水無田 実はどちらも、最初から目指してなったわけではないのです。小学生の頃の夢は、「ぼーっと生きて、本を読んで、ものを書いて、それで怒られない人になりたい」でした。というのも、活字中毒と言えるほど本を読むのが好きで、親から「本ばかり読んでいないで少しは勉強しなさい」と怒られ続けていたからです。
 毎日2冊ずつ学校の図書室で本を借りて、翌日返してまた借りて……。選ぶのがだんだん面倒になると、今月はこの棚の本を片っ端から全部制覇しようという感じで読んでいました。巡回図書館でも月間の上限12冊を借り、さらに好きな本は親にねだって買ってもらっていたので、おおむね月60~70冊くらい読んでいたでしょうか。
 文章を書くのも大好きで、5、6年生から友だちと同人誌に参加して詩や小説のまねごとのようなものを書いていました。
 こんな調子で、中学生までろくに勉強もせずに月に何十冊もの本を読みふけり、スーパーのチラシの裏に物差しで線を引いた原稿用紙で、行李(こうり)何杯分もの文章を書いていました。すべて怒られながらですが(笑い)。

――文学少女であると同時に、スポーツも真剣に取り組んでいたそうですね。

 水無田 はい。母の影響です。母は運動部に入りたかったのに「はしたないから」と許されなかった。その分、結婚してからは近所のママさんソフトボールチームの選手として活躍していました。娘の私もソフトボールの小学生チームに入れて、暇さえあれば一緒に練習をしていました。おかげで物事をスポーツにたとえてわかりやすく説明するのはうまくなりましたね。
けれども、読みかけの本を取り上げられるのが何よりつらくて。母がボールとバット、グローブを持ってこちらに来る気配がすると、押し入れに懐中電灯と本、ついでにおやつも確保して身を潜めて読んでいました。

「思い切り勉強しよう」
母の死で人生観変わる

――幼少からの本好きが根底にあったのですね。社会学の道に進んだきっかけは。

水無田 私はごく普通のサラリーマン家庭育ちで、学問への憧れこそあれ「大学卒業後は普通に就職する」しか当初は考えられませんでした。しかし母が事故で突然亡くなったことで、人間いずれ死ぬのだから後悔なく生きたいと思うようになりました。その時に母が残してくれたお金を、悔いのない人生を送るためにどう使えばいいだろう――。考え抜いた結果、思い切り勉強しようと決意し大学院に進学しました。
 私は社会生活が苦手でずっと居心地が悪かったので、社会について客観的、科学的に捉えて説明してくれる社会学を本格的に修めようと。社会的排除の問題やバイオポリティクスといわれる生権力の研究を通して、「社会的に普通」が形成される過程や、自分が感じる「生きづらさ」の正体を突き止めようとしたのかもしれません。
 社会学は人生の謎を解明してくれる魔法のように最初は思えましたが、大学院の博士課程の時に研究に行き詰まります。いくら客観的、科学的に検証してもなお残る余情、納得できない部分が、澱(おり)のように心に蓄積するようになったのです。
 このもやもやを言葉にしたい、なんとか文にして書いてみたいと思った時に出てきたのが詩の言葉でした。それを雑誌に投稿していたら毎回採用されるので面白くなって。ただひたすら書いているうちに、気がついたら詩人になっていたという感じです。

水無田さん2

離職理由はやりがいのなさ
女性への適正評価の重要性

 ――女性の社会的な評価の低さに社会学の視点から切り込んでいる水無田さんですが、企業の課題をどう捉えていますか。

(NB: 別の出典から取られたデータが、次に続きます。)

(** ** What an operation on a directory leaves alone *)

(** Fields of an inode that the operations on names do not touch. *)
Definition same_meta (x y : inode) : Prop :=
  i_version y = i_version x ∧ i_uid y = i_uid x ∧ i_gid y = i_gid x ∧
  i_suspended_references y = i_suspended_references x ∧ i_flags y = i_flags x ∧
  i_allocated_space y = i_allocated_space x ∧ i_atime y = i_atime x ∧ i_slots y = i_slots x.

#[global] Instance same_meta_preorder : PreOrder same_meta.
Proof.
  split; [intros x; by split_and!|].
  intros x y z (?&?&?&?&?&?&?&?) (?&?&?&?&?&?&?&?). split_and!; congruence.
Qed.

Lemma same_meta_set x :
  (∀ s, same_meta x (set_i_nlink s x)) ∧ (∀ s, same_meta x (set_i_size s x)) ∧
  (∀ s, same_meta x (set_i_mtime s x)) ∧ (∀ s, same_meta x (set_i_ctime s x)).
Proof. by split_and!. Qed.

(** The contents of an inode that is not a directory. *)
Definition plain_data (p : ppool) (j : oid) : option (option file_data) :=
  (λ x, match mi_data x with DataDir _ => None | d => Some d end) <$> pp_inodes p !! j.

(** [p'] differs from [p] in directories, and in the link counts by [δ]. *)
Record names_upd (p p' : ppool) (δ : oid → Z) : Prop := {
  nu_inodes : ∀ j, option_Forall2 (λ x y, same_meta x y ∧ inode_get_nlink y = inode_get_nlink x + δ j) (inode_lookup p j) (inode_lookup p' j);
  nu_data : ∀ j, plain_data p' j = plain_data p j;
  nu_arrays : pp_inode_arrays p' = pp_inode_arrays p;
  nu_chars : pp_chars p' = pp_chars p;
  nu_super : pp_super p' = pp_super p;
}.

Definition no_links : oid → Z := λ _, 0.
Definition one_link (i : oid) : oid → Z := λ j, if decide (j = i) then 1 else 0.

Section names_upd.
Implicit Types (p : ppool).

Lemma names_upd_refl p : names_upd p p no_links.
Proof.
  split; try done. intros j. destruct (inode_lookup p j); constructor. split; [reflexivity|]. unfold no_links. lia.
Qed.

Lemma names_upd_trans p1 p2 p3 δ1 δ2 : names_upd p1 p2 δ1 → names_upd p2 p3 δ2 → names_upd p1 p3 (λ j, δ1 j + δ2 j).
Proof.
  intros [H1 H2 H3 H4 H5] [G1 G2 G3 G4 G5]. split; [|congruence..]. intros j. specialize (H1 j). specialize (G1 j).
  destruct H1 as [x y [Hxy Hn]|]; [|inversion G1; constructor]. inversion G1 as [? z [Hyz Hn'] Ha Hb|]; subst. constructor.
  split; [by etrans|]. lia.
Qed.

Lemma names_upd_ext p p' δ δ' : names_upd p p' δ → (∀ j, δ j = δ' j) → names_upd p p' δ'.
Proof. intros [H1 H2 H3 H4 H5] Hd. split; try done. intros j. rewrite <-Hd. apply H1. Qed.

Lemma plain_data_inode_upd p i f j : plain_data (inode_upd i f p) j = plain_data p j.
Proof.
  unfold plain_data, inode_upd. cbn. destruct (decide (i = j)) as [->|Hne]; [|by rewrite lookup_alter_ne].
  rewrite lookup_alter_eq. by destruct (pp_inodes p !! j) as [[]|].
Qed.

Lemma plain_data_dir_upd p d f j : plain_data (dir_upd d f p) j = plain_data p j.
Proof.
  destruct d as [i|o]; [|done]. unfold plain_data, dir_upd. cbn. destruct (decide (i = j)) as [->|Hne]; [|by rewrite lookup_alter_ne].
  rewrite lookup_alter_eq. by destruct (pp_inodes p !! j) as [[? []]|].
Qed.

Lemma names_upd_inode p i f δ :
  (∀ x, same_meta x (f x)) → (∀ x, inode_lookup p i = Some x → inode_get_nlink (f x) = inode_get_nlink x + δ i) →
  (∀ j, j ≠ i → δ j = 0) → names_upd p (inode_upd i f p) δ.
Proof.
  intros Hf Hn Hd. split; try done; [|intros j; apply plain_data_inode_upd]. intros j. rewrite inode_lookup_upd.
  destruct (inode_lookup p j) as [x|] eqn:Hx; case_decide as Hij; cbn; constructor.
  - subst j. split; [apply Hf|by apply Hn].
  - split; [reflexivity|]. rewrite Hd by done. lia.
Qed.

Lemma names_upd_dir p d f : names_upd p (dir_upd d f p) no_links.
Proof.
  split; try (by destruct d).
  - intros j. rewrite inode_lookup_dir_upd. destruct (inode_lookup p j); constructor. split; [reflexivity|]. unfold no_links. lia.
  - intros j. apply plain_data_dir_upd.
Qed.

Lemma names_upd_new_dir p o x : names_upd p (set_pp_dirs (<[o := x]> (pp_dirs p)) p) no_links.
Proof. by destruct (names_upd_refl p). Qed.

Lemma names_upd_grown p i d o : names_upd p (grown i d o p) no_links.
Proof.
  unfold grown. eapply names_upd_ext; [eapply names_upd_trans; [apply names_upd_new_dir|]|].
  - eapply names_upd_trans; [apply names_upd_dir|]. apply (names_upd_inode _ _ _ no_links); [|by intros x _; rewrite Z.add_0_r|done].
    intros x. apply same_meta_set.
  - intros j. unfold no_links. lia.
Qed.

Lemma names_upd_room p i ps p' ps' : room p i ps p' ps' → names_upd p p' no_links.
Proof. intros [[-> ->]|(dl & o & _ & _ & -> & _)]; [apply names_upd_refl|apply names_upd_grown]. Qed.
End names_upd.

(** ** [inode_add_dirent] *)

Lemma str_contains_not name n c : (n ≤ length name)%nat → c ∉ take n name → str_contains name n c = false.
Proof.
  revert name. induction n as [|n IH]; intros name Hl Hc; [done|]. destruct name as [|x name]; [cbn in Hl; lia|].
  rewrite firstn_cons in Hc. apply not_elem_of_cons in Hc as [Hx Hc]. cbn [str_contains]. unfold char_at. cbn [nth].
  rewrite decide_False by congruence. cbn. apply IH; [|done]. cbn in Hl. lia.
Qed.

(** A name written into the buffer of a free entry, and back. *)
Lemma write_name_spec name n k buf :
  name_arg name n k → (n ≤ PMEMFILE_MAX_FILE_NAME)%nat → length buf = NAME_BUFFER →
  until_nul (write_name name n buf) = k ∧ length (write_name name n buf) = NAME_BUFFER ∧
  take (S n) buf ++ drop (S n) (write_name name n buf) = buf.
Proof.
  intros (<- & Hl & Hk & _) Hn Hb. unfold write_name. split_and!.
  - by apply until_nul_app.
  - rewrite length_app. cbn. rewrite length_take, length_drop, Hb. unfold NAME_BUFFER. lia.
  - rewrite cons_middle, app_assoc. rewrite (drop_app_length' (take n name ++ [NUL])); [apply take_drop|].
    rewrite length_app, length_take. cbn. lia.
Qed.

Lemma name_arg_length name n k : name_arg name n k → length k = n.
Proof. intros (<- & Hl & _). rewrite length_take. lia. Qed.

(** The entry [e] gets the name and the inode; [child] gets a link. *)
Definition entry_added (parent : oid) (e : deptr) (name : cstring) (n : nat) (child : oid) (tm : pmemfile_time) (p : ppool) : ppool :=
  inode_upd parent (inode_tx_set_ctime tm) (inode_upd parent (inode_tx_set_mtime tm)
    (inode_upd child (inode_tx_set_ctime tm) (inode_upd child inode_tx_inc_nlink
      (dirent_upd e (λ x, Dirent (Some child) (write_name name n (de_name x))) p)))).

Lemma names_upd_is_Some p p' δ j : names_upd p p' δ → is_Some (inode_lookup p j) → is_Some (inode_lookup p' j).
Proof. intros Hu [x Hx]. pose proof (nu_inodes _ _ _ Hu j) as H. rewrite Hx in H. inversion H. by eexists. Qed.
Section inode_add_dirent.
Context `{!PoolAlloc} `{!PoolAllocOk}.
Variables (cfg : block_cfg).
Hypothesis Hcfg : bi_size (metadata_block_info cfg) = METADATA_BLOCK_SIZE.

Lemma txop_dir_fuel s pm (P : nat → ppool → Prop) E : P (S (size (pp_dirs pm))) pm → txop dir_fuel s pm P E.
Proof. intros HP. by apply (txop_gets _ (S (size (pp_dirs pm)))). Qed.

(** The first free entry of the part in the inode is used, if there is one. *)
Definition first_free (pm : ppool) (parent : oid) (e : deptr) : Prop :=
  ∀ x j, dir_lookup pm (InInode parent) = Some x → find_dirent name_empty (used_dirents x) 0 = Some j → e = (InInode parent, j).

Lemma txop_inode_add_dirent s pm parent ps m i name n k child tm (P : unit → ppool → Prop) (E : Z → Prop) :
  dir_rep pm parent ps m → name_arg name n k → SLASH ∉ k → inode_lookup pm parent = Some i → is_Some (inode_lookup pm child) →
  (∀ e, add_error m k (inode_get_nlink i) n e → E e) →
  (∀ e pm1 ps1, (n ≤ PMEMFILE_MAX_FILE_NAME)%nat → m !! k = None → room pm parent ps pm1 ps1 → free_at pm1 ps1 e →
    first_free pm parent e → (inode_get_nlink i = 0 → k = cstr ".") → P tt (entry_added parent e name n child tm pm1)) →
  txop (inode_add_dirent cfg parent name n child tm) s pm P E.
Proof.
  intros Hr Hk Hs Hi Hc HE HP. unfold inode_add_dirent. eapply txop_bind; [by apply (txop_in_tx _ _ (λ _ q, q = pm))|]. intros _ ? ->.
  destruct (Nat.ltb_spec PMEMFILE_MAX_FILE_NAME n) as [Hlong|Hlong].
  { eapply txop_bind; [apply (txop_abort _ _ _ (λ _ _, False)), HE; right; right; by left|done]. }
  eapply (txop_pure_seq _ _ tt); [by apply txop_ret|].
  destruct Hk as (Htake & Hl & Hnul & Hne). rewrite str_contains_not by (by rewrite ?Htake).
  assert (name_arg name n k) as Hk by done.
  eapply (txop_pure_seq _ _ tt); [by apply txop_ret|]. eapply (txop_pure_seq _ _ i); [by eapply txop_inode_get|].
  destruct ((inode_get_nlink i =? 0) && negb (str_compare (cstr ".") name n =? 0)) eqn:Hdel.
  { eapply txop_bind; [apply (txop_abort _ _ _ (λ _ _, False)), HE|done].
    rewrite (str_compare_zero _ name n), Htake in Hdel by (by rewrite ?Htake). apply andb_prop in Hdel as [H1%Z.eqb_eq H2%negb_true_iff].
    right; right; right. split_and!; [done..|]. apply bool_decide_eq_false in H2. by intros ->. }
  assert (inode_get_nlink i = 0 → k = cstr ".") as Hlive.
  { intros H1. rewrite H1, (str_compare_zero _ name n), Htake in Hdel by (by rewrite ?Htake). cbn [Z.eqb andb] in Hdel.
    by apply negb_false_iff, bool_decide_eq_true in Hdel. }
  eapply (txop_pure_seq _ _ tt); [by apply txop_ret|]. eapply (txop_pure_seq _ _ (S (size (pp_dirs pm)))); [by apply txop_dir_fuel|].
  eapply txop_bind.
  { eapply (txop_find_free cfg Hcfg s pm parent ps m i name k n E Hr Hk Hi) with (ps1 := []) (ps2 := ps); try done.
    - apply HE. by left.
    - intros Hm. apply HE. right. by left.
    - apply Hr.
    - intros x Hx. by apply elem_of_nil in Hx.
    - pose proof (chain_length _ _ _ (dr_chain _ _ _ _ Hr) (dr_nodup _ _ _ _ Hr)). lia. }
  intros r pm1 (Hm & Hfirst & e & ps1 & -> & Hroom & Hfree). cbn [from_option].
  pose proof (dir_rep_room _ _ _ _ _ _ Hr Hroom) as Hr1. pose proof (names_upd_room _ _ _ _ _ Hroom) as Hu.
  destruct Hfree as (He & x & Hx & Hempty).
  destruct (all_dirents_ok _ _ _ _ _ Hr1 (dirent_in_all _ _ _ _ He Hx)) as [Hbuf _].
  destruct (write_name_spec name n k (de_name x) Hk Hlong Hbuf) as (_ & _ & Hundo).
  assert (is_Some (inode_lookup pm1 parent)) as Hp1 by (eapply names_upd_is_Some; [done|by eexists]).
  assert (is_Some (inode_lookup pm1 child)) as Hc1 by (by eapply names_upd_is_Some).
  apply txop_upd_seq.
  { unfold snap_dirent. rewrite Hx. apply (dirent_upd_undo _ _ x); [done|]. cbn. rewrite Hundo. by destruct x. }
  unfold tx_inc_nlink, tx_set_inode_ctime, tx_set_inode_mtime.
  apply txop_inode_seq; [by auto with pooltx|intros; apply undo_nlink_set|].
  apply txop_inode_seq; [by auto with pooltx|intros; apply undo_ctime_set|].
  apply txop_inode_seq; [by auto with pooltx|intros; apply undo_mtime_set|].
  apply txop_inode_last; [by auto 6 with pooltx|intros; apply undo_ctime_set|]. apply (HP e pm1 ps1); [done..|by split; eauto| |done].
  intros y j Hy Hj. unfold first_of in Hfirst. rewrite Hy, Hj in Hfirst. specialize (Hfirst _ eq_refl). congruence.
Qed.
End inode_add_dirent.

 水無田 企業側としても女性に本気で働いてほしい。これは本音だろうと思います。ただ、多くの職場で「思い込み」による女性への不当に低い評価が残っています。
 米シカゴ大学の山口一男教授は、「今職場で起きているのは『予言の自己成就』である」と提言しています。予言の自己成就とは、本来根拠のない噂や思い込みを多くの人たちが信じることによって結果がそうなってしまう現象です。
 具体例として山口教授は、日本の多くの管理職は女性が男性より早く辞めるだろうと考えるので、女性に責任のある、重要な案件を任せず、適正な評価をしないことを挙げています。その結果、女性がやりがいや就業意欲をなくして離職するため、「ああ、やっぱり女の子は早く辞めたな」と結論づけるという、負のスパイラルになっているのです。
 実際に、高学歴女性に離職理由を聞いたある調査によると、仕事のやりがいのなさ、上司からの評価の低さなどの不満が6割以上で一番多い。育児のための辞職は3割です。女性活用の前提となる適正な評価の重要性に、もっと多くの管理職が気づいてほしいと痛切に思います。
 労働経済では、性別や年齢などによる統計的差別を行わない企業、その人個人の適性をきちんと評価する企業の方が結果的に業績も向上すると、統計で明らかになっています。ステレオタイプな基準に従って人事評価をする傾向が強い会社では、相対的に能力の高い女性は実力が生かせる企業にジョブホッピングしてしまうので、普通以下の能力の男性ばかりが残っていくことになりがちです。結果的にその会社の生産性は下がります。
 また、人が成果を出すためのマネジメントを会社としてきちんと考える必要があります。華やかな立場、部署ばかりに着目するのは賢明ではありません。例えば、売り上げに直結する花形の部署が成果を出すためには、環境を準備する、適材を配するなどのマネジメントやサポートの人たちの力が大切で、そのバックアップによって多様な人たちの協業が可能になります。しかし、そういった裏方の人たちの能力に対する評価はまだ低いと考えます。もっと公平に評価をするべきでしょう。

働き方は自分の意思で選択
単位時間当たりの成果出す

――いきいきと元気に働き続けるために、女性に必要なことは何でしょう。

 水無田 いまや「働く」か「働かない」かの二項対立ではなく、どのように働くかが女性のテーマになってきていると思います。ワークライフバランスの比重は個人個人で違うはず。何が自分にとっての最適解なのかを考えて働くことが重要です。
 むしろ、女性だから、男性だからこうしなくてはとあまり意識しなくてもよいのではないでしょうか。生き方は人それぞれが自分の意思で選択するものです。根本はまず自分が、あるいは結婚しているなら自分とパートナーがどのような生活観、労働観で生きていけば幸せなのかを一番に考えることが必要なのです。
 次々と仕事の成果を出していくのが一番幸せという人もいるでしょうし、プライベートを最重視したいという人もいるでしょう。
 ただ、全体的な社会の流れとしては、長時間だらだらと会社村の住人として働くことよりも、単位時間当たりの成果を出すことが求められてきています。そうした社会の変化を見つつ、自分にとってどのような働き方が向いているのかを考えるべきではないでしょうか。